Therapy for acute rejection in pediatric organ transplant recipients

Despite the availability of potent immunosuppressive drugs, rejection after organ transplantation in children remains a serious concern, and may lead to significant morbidity, graft loss, and death of the patient. Acute graft rejection in pediatric recipients is first treated with methylprednisolone pulses, followed by progressive taper of corticosteroid doses. After control of the rejection episode, baseline immunosuppression has to be adjusted and closely monitored since rejection (especially late episodes, occurring more than 6 months after transplantation) may be due to a lack of compliance or sub-therapeutic drug concentrations. The management of corticosteroid resistant rejection is not standardized, and depends on the transplanted organ and previous immunosuppressive regimen. In patients experiencing corticosteroid resistant acute rejection while on a cyclosporine-based immunosuppressive regimen, cyclosporine is generally changed to tacrolimus. In case of tacrolimus-based immunosuppression, tacrolimus blood levels may be increased, and/or mycophenolate mofetil (which nowadays tends to replace azathioprine) or sirolimus may be added, although pharmacodynamic data and clinical studies with these agents are still scarce in pediatric recipients.
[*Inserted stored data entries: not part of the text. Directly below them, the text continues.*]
(** * cnc_macrodial: page state machine, dispatcher tick and LED states

  A shallow embedding of [code.py] (the CircuitPython firmware of a
  twelve-key macro pad with a rotary encoder and a jog dial).

  Python objects that are shared and mutated in place (the pages, the
  single [OverallState]) live in an explicit store; every method of the
  source becomes a computation in a state-and-exception monad over that
  store.  Uncaught Python exceptions ([AttributeError] on [None],
  [IndexError], [ValueError], [TypeError]) are results of that monad. *)

From Stdlib Require Import ZArith QArith Lia.
From stdpp Require Import base list strings.

Local Open Scope Z_scope.

(** ** Enumerations *)

(** [class LedMode]: OFF = 0, ON = 1, BLINK = 2, PULSE = 3. *)
Inductive LedMode := OFF | ON | BLINK | PULSE.

(** [class KeyMode]: NONE = 0, MOMENT = 1, LONG_MOMENT = 2, PRESS = 3. *)
Inductive KeyMode := NONE | MOMENT | LONG_MOMENT | PRESS.

Definition LedMode_eqb (a b : LedMode) : bool :=
match a, b with
| OFF, OFF | ON, ON | BLINK, BLINK | PULSE, PULSE => true
| _, _ => false
end.

Definition KeyMode_eqb (a b : KeyMode) : bool :=
match a, b with
| NONE, NONE | MOMENT, MOMENT | LONG_MOMENT, LONG_MOMENT | PRESS, PRESS => true
| _, _ => false
end.

(** An RGB triple, as the tuples [(r, g, b)] of the source. *)
Definition Color : Type := Z * Z * Z.

(** Pages are Python objects compared by identity: a page is named by its
  address in the page store. *)
Abbreviation PageId := nat (only parsing).

(** The key codes the source sends through [macropad.keyboard]. *)
Inductive Keycode :=
| SHIFT | LEFT_ARROW | RIGHT_ARROW | UP_ARROW | DOWN_ARROW | PAGE_UP | PAGE_DOWN
| KEY_A | KEY_B | KEY_C | KEY_V | KEY_X | KEY_ONE | KEY_TWO | GRAVE_ACCENT.

(** The zero-argument callables bound to a slot.  The source binds
  lambdas; each lambda of [main] is one of these shapes.  [select_axis p a]
  is [lambda: p.select_axis(a)] closing over the page object [p]. *)
Inductive Callback :=
| cb_keyboard_send (keys : list Keycode)
| cb_keyboard_press (keys : list Keycode)
| cb_keyboard_release_all
| cb_select_axis (page : PageId) (axis : Z)
| cb_button_test.

(** ** [class LedState] *)

Module LedState.

Record t := mk {
  on_color : Color;
  off_color : Color;
  mode : LedMode;
  (** seconds; a float in the source, read only by the BLINK rendering *)
  interval : Q;
  (** the [asyncio.Event]: [true] when set *)
  event : bool
}.

(** [__init__(self, on_color=(255,255,255), mode=LedMode.OFF, interval=0.1)] *)
Definition init (on_color : Color) (mode : LedMode) (interval : Q) : t :=
  {| on_color := on_color; off_color := (0, 0, 0); mode := mode;
     interval := interval; event := false |}.

Definition default : t := init (255, 255, 255) OFF (1 # 10)%Q.

(** [reset]: [self.mode = LedMode.OFF], and nothing else. *)
Definition reset (s : t) : t :=
  {| on_color := on_color s; off_color := off_color s; mode := OFF;
     interval := interval s; event := event s |}.

Definition set_on_color (c : Color) (s : t) : t :=
  {| on_color := c; off_color := off_color s; mode := mode s;
     interval := interval s; event := true |}.

Definition set_off_color (c : Color) (s : t) : t :=
  {| on_color := on_color s; off_color := c; mode := mode s;
     interval := interval s; event := true |}.

Definition set_mode (m : LedMode) (s : t) : t :=
  {| on_color := on_color s; off_color := off_color s; mode := m;
     interval := interval s; event := true |}.

(** [self.event.clear()], done by the animator after it has been woken. *)
Definition clear_event (s : t) : t :=
  {| on_color := on_color s; off_color := off_color s; mode := mode s;
     interval := interval s; event := false |}.

End LedState.

(** ** [class KeyState] *)

Module KeyState.

Record t := mk {
  pressed : bool;
  press_time : option Z;
  press_duration : Z;
  release_time : option Z
}.

Definition reset (_ : t) : t :=
  {| pressed := false; press_time := None; press_duration := 0;
     release_time := None |}.

(** [__init__] only calls [reset]. *)
Definition init : t :=
  {| pressed := false; press_time := None; press_duration := 0;
     release_time := None |}.

End KeyState.

(** ** [class KeySettings] *)

Module KeySettings.

Record t := mk {
  name : string;
  on_color : Color;
  off_color : Color;
  mode : KeyMode;
  press_callback : option Callback;
  release_callback : option Callback;
  hold_callback : option Callback;
  long_moment_time : Z
}.

(** [__init__]: the name defaults to the empty string, [on_color] to
    white, [off_color] to black and [mode] to [KeyMode.NONE]; the three
    callbacks start as [None] and [long_moment_time] as 2. *)
Definition init (name : string) (on_color off_color : Color) (mode : KeyMode) : t :=
  {| name := name; on_color := on_color; off_color := off_color; mode := mode;
     press_callback := None; release_callback := None; hold_callback := None;
     long_moment_time := 2 |}.

Definition default : t := init EmptyString (255, 255, 255) (0, 0, 0) NONE.

(** [settings.press_callback = cb] *)
Definition with_press (cb : Callback) (k : t) : t :=
  {| name := name k; on_color := on_color k; off_color := off_color k;
     mode := mode k; press_callback := Some cb;
     release_callback := release_callback k; hold_callback := hold_callback k;
     long_moment_time := long_moment_time k |}.

(** [settings.release_callback = cb] *)
Definition with_release (cb : Callback) (k : t) : t :=
  {| name := name k; on_color := on_color k; off_color := off_color k;
     mode := mode k; press_callback := press_callback k;
     release_callback := Some cb; hold_callback := hold_callback k;
     long_moment_time := long_moment_time k |}.

End KeySettings.

(** ** Key events of the keypad driver *)

Module KeyEvent.

Record t := mk {
  key_number : Z;
  pressed : bool
}.

End KeyEvent.

(** ** Pages and the display *)

(** A text label of the display library; only its text matters here. *)
Record Label := { text : option string }.

(** What a page puts into its [displayio.Group].  [SelectionRef] is the
    label object that the selection page also keeps in [self.selection]:
    the group holds a reference to it, not a copy. *)
Inductive Widget :=
| TitleLabel (l : Label)
| SelectionRef
| Grid (cells : list (string * (Z * Z))).

(** The classes of the source with the attributes each subclass adds to
    [DisplayPage].  [selection] is [None] until the first activation
    creates the attribute. *)
Inductive PageClass :=
| DisplayPage
| SelectionPage (selected_page : option PageId) (selection : option Label)
| SleepPage
| SimpleButtonPage
| JogDialPage (selected_axis : option Z).

Record Page := {
  class : PageClass;
  title : option string;
  key_settings : list KeySettings.t;
  main_group : option (list Widget)
}.

Definition Page_set_class (c : PageClass) (p : Page) : Page :=
  {| class := c; title := title p; key_settings := key_settings p;
     main_group := main_group p |}.

Definition Page_set_main_group (g : option (list Widget)) (p : Page) : Page :=
  {| class := class p; title := title p; key_settings := key_settings p;
     main_group := g |}.

Definition Page_set_key_settings (ks : list KeySettings.t) (p : Page) : Page :=
  {| class := class p; title := title p; key_settings := ks;
     main_group := main_group p |}.

(** [DisplayPage.__init__]: twelve default key settings, no group. *)
Definition Page_init (c : PageClass) (title : option string) : Page :=
  {| class := c; title := title;
     key_settings := replicate 12 KeySettings.default;
     main_group := None |}.

(** ** [class OverallState] *)

Record OverallState := {
  last_interaction : option Z;
  page_stack : list PageId;
  selection_page : option PageId;
  current_page : option PageId;
  previous_page : option PageId;
  led_states : list LedState.t;
  key_states : list KeyState.t;
  sleep_page : option PageId;
  wake_to_page : option PageId;
  sleep_time : Z
}.

Definition OverallState_init : OverallState :=
  {| last_interaction := None; page_stack := []; selection_page := None;
     current_page := None; previous_page := None;
     led_states := replicate 12 LedState.default;
     key_states := replicate 12 KeyState.init;
     sleep_page := None; wake_to_page := None; sleep_time := 60 * 15 |}.

Definition set_last_interaction (v : option Z) (s : OverallState) : OverallState :=
  {| last_interaction := v; page_stack := page_stack s;
     selection_page := selection_page s; current_page := current_page s;
     previous_page := previous_page s; led_states := led_states s;
     key_states := key_states s; sleep_page := sleep_page s;
     wake_to_page := wake_to_page s; sleep_time := sleep_time s |}.

Definition set_page_stack (v : list PageId) (s : OverallState) : OverallState :=
  {| last_interaction := last_interaction s; page_stack := v;
     selection_page := selection_page s; current_page := current_page s;
     previous_page := previous_page s; led_states := led_states s;
     key_states := key_states s; sleep_page := sleep_page s;
     wake_to_page := wake_to_page s; sleep_time := sleep_time s |}.

Definition set_selection_page (v : option PageId) (s : OverallState) : OverallState :=
  {| last_interaction := last_interaction s; page_stack := page_stack s;
     selection_page := v; current_page := current_page s;
     previous_page := previous_page s; led_states := led_states s;
     key_states := key_states s; sleep_page := sleep_page s;
     wake_to_page := wake_to_page s; sleep_time := sleep_time s |}.

Definition set_current_page (v : option PageId) (s : OverallState) : OverallState :=
  {| last_interaction := last_interaction s; page_stack := page_stack s;
     selection_page := selection_page s; current_page := v;
     previous_page := previous_page s; led_states := led_states s;
     key_states := key_states s; sleep_page := sleep_page s;
     wake_to_page := wake_to_page s; sleep_time := sleep_time s |}.

Definition set_previous_page (v : option PageId) (s : OverallState) : OverallState :=
  {| last_interaction := last_interaction s; page_stack := page_stack s;
     selection_page := selection_page s; current_page := current_page s;
     previous_page := v; led_states := led_states s;
     key_states := key_states s; sleep_page := sleep_page s;
     wake_to_page := wake_to_page s; sleep_time := sleep_time s |}.

Definition set_led_states (v : list LedState.t) (s : OverallState) : OverallState :=
  {| last_interaction := last_interaction s; page_stack := page_stack s;
     selection_page := selection_page s; current_page := current_page s;
     previous_page := previous_page s; led_states := v;
     key_states := key_states s; sleep_page := sleep_page s;
     wake_to_page := wake_to_page s; sleep_time := sleep_time s |}.

Definition set_key_states (v : list KeyState.t) (s : OverallState) : OverallState :=
  {| last_interaction := last_interaction s; page_stack := page_stack s;
     selection_page := selection_page s; current_page := current_page s;
     previous_page := previous_page s; led_states := led_states s;
     key_states := v; sleep_page := sleep_page s;
     wake_to_page := wake_to_page s; sleep_time := sleep_time s |}.

Definition set_sleep_page (v : option PageId) (s : OverallState) : OverallState :=
  {| last_interaction := last_interaction s; page_stack := page_stack s;
     selection_page := selection_page s; current_page := current_page s;
     previous_page := previous_page s; led_states := led_states s;
     key_states := key_states s; sleep_page := v;
     wake_to_page := wake_to_page s; sleep_time := sleep_time s |}.

Definition set_wake_to_page (v : option PageId) (s : OverallState) : OverallState :=
  {| last_interaction := last_interaction s; page_stack := page_stack s;
     selection_page := selection_page s; current_page := current_page s;
     previous_page := previous_page s; led_states := led_states s;
     key_states := key_states s; sleep_page := sleep_page s;
     wake_to_page := v; sleep_time := sleep_time s |}.

(** ** What the firmware does to the outside, and which methods it calls *)

(** The log of a run, oldest entry first.  It records the writes to the
    hardware collaborators ([macropad.keyboard], the display root group,
    the garbage collector, [print]) and, so that calls which change nothing
    can still be told apart from no call, every call of a page method and
    of a slot callback. *)
Inductive Event :=
| keyboard_send (keys : list Keycode)
| keyboard_press (keys : list Keycode)
| keyboard_release_all
| display_root_group (owner : PageId)
| pixel_write (key_number : Z) (c : Color)
| gc_collect
| print_free_memory
| call_activate (p : PageId)
| call_deactivate (p : PageId)
| call_handle_key_event (p : PageId) (e : KeyEvent.t)
| call_handle_jog_event (p : PageId) (change_rel absolute_value : Z)
| call_handle_encoder_press (p : PageId) (pressed : bool)
| call_handle_encoder_event (p : PageId) (change_rel absolute_value : Z)
| call_press_callback (key_number : Z)
| call_release_callback (key_number : Z)
| call_hold_callback (key_number : Z).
The use of antithymocyte globulins or monoclonal anti-CD3 antibodies, muromonab CD3 (OKT3) is hampered by numerous adverse effects, including a significant risk of over-immunosuppression. These therapies are nowadays indicated in very selected cases. Other treatments such as plasmapheresis and high dose immunoglobulins may be useful in difficult cases. In patients with refractory rejection despite therapeutic escalation, the risks of over-immunosuppression, including opportunistic infections and malignancies (especially the Epstein-Barr virus related post-transplant lymphoproliferative disease) have to be balanced with the consequences of graft loss due to rejection. Detransplantation or retransplantation may, in some instances, be preferable to severe infectious or tumoral complications.